The traditional and administrative counties both have fierce advocates and idenfitications do differ across the country. Some try to claim that as "county" is only a unit of local government then only these should be used, even when the term is applied to Unitary Authorities. So does Northern Ireland have six counties, twenty-six "counties" or none at all? (Now there's one for the Republicans to mull over, especially as their stated objection to the term "Northern Ireland" is pedantically to do with a part of the Republic being even more north!) Also Rochester by this logic is not in Kent as it's not administered by Kent County Counil but instead by the Medway unitary authority.

Conversely we have the question of whether or not Birmingham is in Warwickshire, the West Midlands County or is just a big city in its own right (I go for the latter - it's easier and Birmingham is a place unto itself). Some of the modern administrative counties and urban areas have done a brilliant job of fostering loyalties and making it clear just where the current borders are. Others haven't - London is a mess (and the Post Office doesn't help by refusing to update the post codes).
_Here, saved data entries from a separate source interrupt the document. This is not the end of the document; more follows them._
Lemma mach_ex_good : good 0x1000 mach_ex own_ex.
Proof.
  split; [exact pmm_ex_wf |]. cbn [m_mem mach_ex m_pmm]. split.
  - done.
  - intros t l p Ho. apply own_ex_inv in Ho as (-> & [[-> ->] | [[-> ->] | [[-> ->] | [-> ->]]]]);
      split_and!; try done; lia.
  - intros t l p i Ho. unfold ent. rewrite mem_ex_rd.
    apply own_ex_inv in Ho as (-> & [[-> ->] | [[-> ->] | [[-> ->] | [-> ->]]]]); intros Hl Hi;
      repeat match goal with |- context [?a =? ?b] => destruct (Z.eqb_spec a b) end;
      try (exfalso; lia); try (intros ?; done);
      try (intros _ _; replace i with 0 by lia; done).
    intros _ Hf. by specialize (Hf eq_refl).
  - intros t p i Ho Hi. unfold ent. rewrite mem_ex_rd.
    apply own_ex_inv in Ho as (-> & [[-> ?] | [[-> ?] | [[-> ?] | [-> ?]]]]); try done;
      repeat match goal with |- context [?a =? ?b] => destruct (Z.eqb_spec a b) end;
      try (exfalso; lia); done.
  - intros t l p Ho Hl.
    apply own_ex_inv in Ho as (-> & [[-> ->] | [[-> ->] | [[-> ->] | [-> ->]]]]); try (exfalso; lia).
    + exists 0x1000. done.
    + exists 0x2000. done.
    + exists 0x3000. done.
Qed.

Lemma paging_map_page_on_spec_witness :
  exists r s' own', paging_map_page_on 0x1000 0x200000 0x7000 2 mach_ex = Some (r, s') /\
    good 0x1000 s' own'.
Proof.
  destruct (paging_map_page_on_spec 0x1000 0x200000 0x7000 2 mach_ex own_ex mach_ex_good
    ltac:(done)) as (r & s' & own' & Hm & G & _).
  exists r, s', own'. exact (conj Hm G).
Defined.

Example paging_map_page_on_ex :
  (r ← paging_map_page_on 0x1000 0x201000 0x7000 2 mach_ex;
   Some (fst r, paging_get_phys_on 0x1000 0x201234 (snd r),
         paging_get_phys_on 0x1000 0x202234 (snd r), paging_get_phys_on 0x1000 0x34 (snd r)))
  = Some (0, 0x7234, 0x402234, 0x5034).
Proof. vm_compute. reflexivity. Qed.


Definition mach_data_ex : mach := mkMach (wr mem_ex 0x400000 1) pmm_ex 0x1000.

Lemma mach_data_good : good 0x1000 mach_data_ex own_ex.
Proof.
  split; [exact pmm_ex_wf |]. cbn [m_mem mach_data_ex m_pmm].
  apply (tree_sim _ _ _ _ (good_tree _ _ _ mach_ex_good)). cbn [m_mem mach_ex].
  intros t [l p] i Ho Hi. unfold ent. rewrite rd_wr.
  apply own_ex_inv in Ho as (-> & Ho). destruct (Z.eqb_spec 0x400000 (t + 8 * i)); [lia | done].
Qed.

Lemma paging_unmap_page_huge_witness :
  exists s', paging_unmap_page 0x200000 mach_data_ex = Some (0, s') /\
    m_mem s' = wr (m_mem mach_data_ex) 0x400000 0.
Proof.
  destruct (paging_unmap_page_huge 0x200000 mach_data_ex own_ex mach_data_good
    ltac:(done) ltac:(done) ltac:(done)) as (_ & _ & H).
  destruct (H ltac:(done)) as (s' & H1 & H2 & _). exists s'. exact (conj H1 H2).
Defined.

Lemma paging_clone_current_spec_witness :
  exists r s', paging_clone_current mach_ex = Some (r, s') /\ 0 < r.
Proof.
  destruct (paging_clone_current_spec mach_ex own_ex mach_ex_good)
    as (r & s' & H & _ & _ & _ & [[-> _] | [Hr _]]).
  - vm_compute in H. discriminate H.
  - exists r, s'. exact (conj H Hr).
Defined.

#[local] Transparent copy_entries fill_table.

(** A clone shares every table below the PML4: a page mapped in the clone appears in
    the current address space. *)
Example clone_shares_tables :
  (r ← paging_clone_current mach_ex;
   r' ← paging_map_page_on (fst r) 0x5000 0x7000 2 (snd r);
   Some (fst r', paging_get_phys 0x5000 mach_ex, paging_get_phys 0x5000 (snd r')))
  = Some (0, 0, 0x7000).
Proof. vm_compute. reflexivity. Qed.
At the moment I type this in Forest Gate, in the London Borough of Newham but formerly in the County Borough of West Ham (and there are still in use street signs proclaiming that!). So just what am I supposed to put in the "county" box on a form?

Who's running the Home Office?

Home Office Minister Hazel Blears has had to assert that she, not David Blunkett, is running the Home Office whilst Charles Clarke is on vacation. Once again we have the annual New Labour summer farce of ministers conducting a public turf war rather than getting on and running the country. Have they nothing better to do?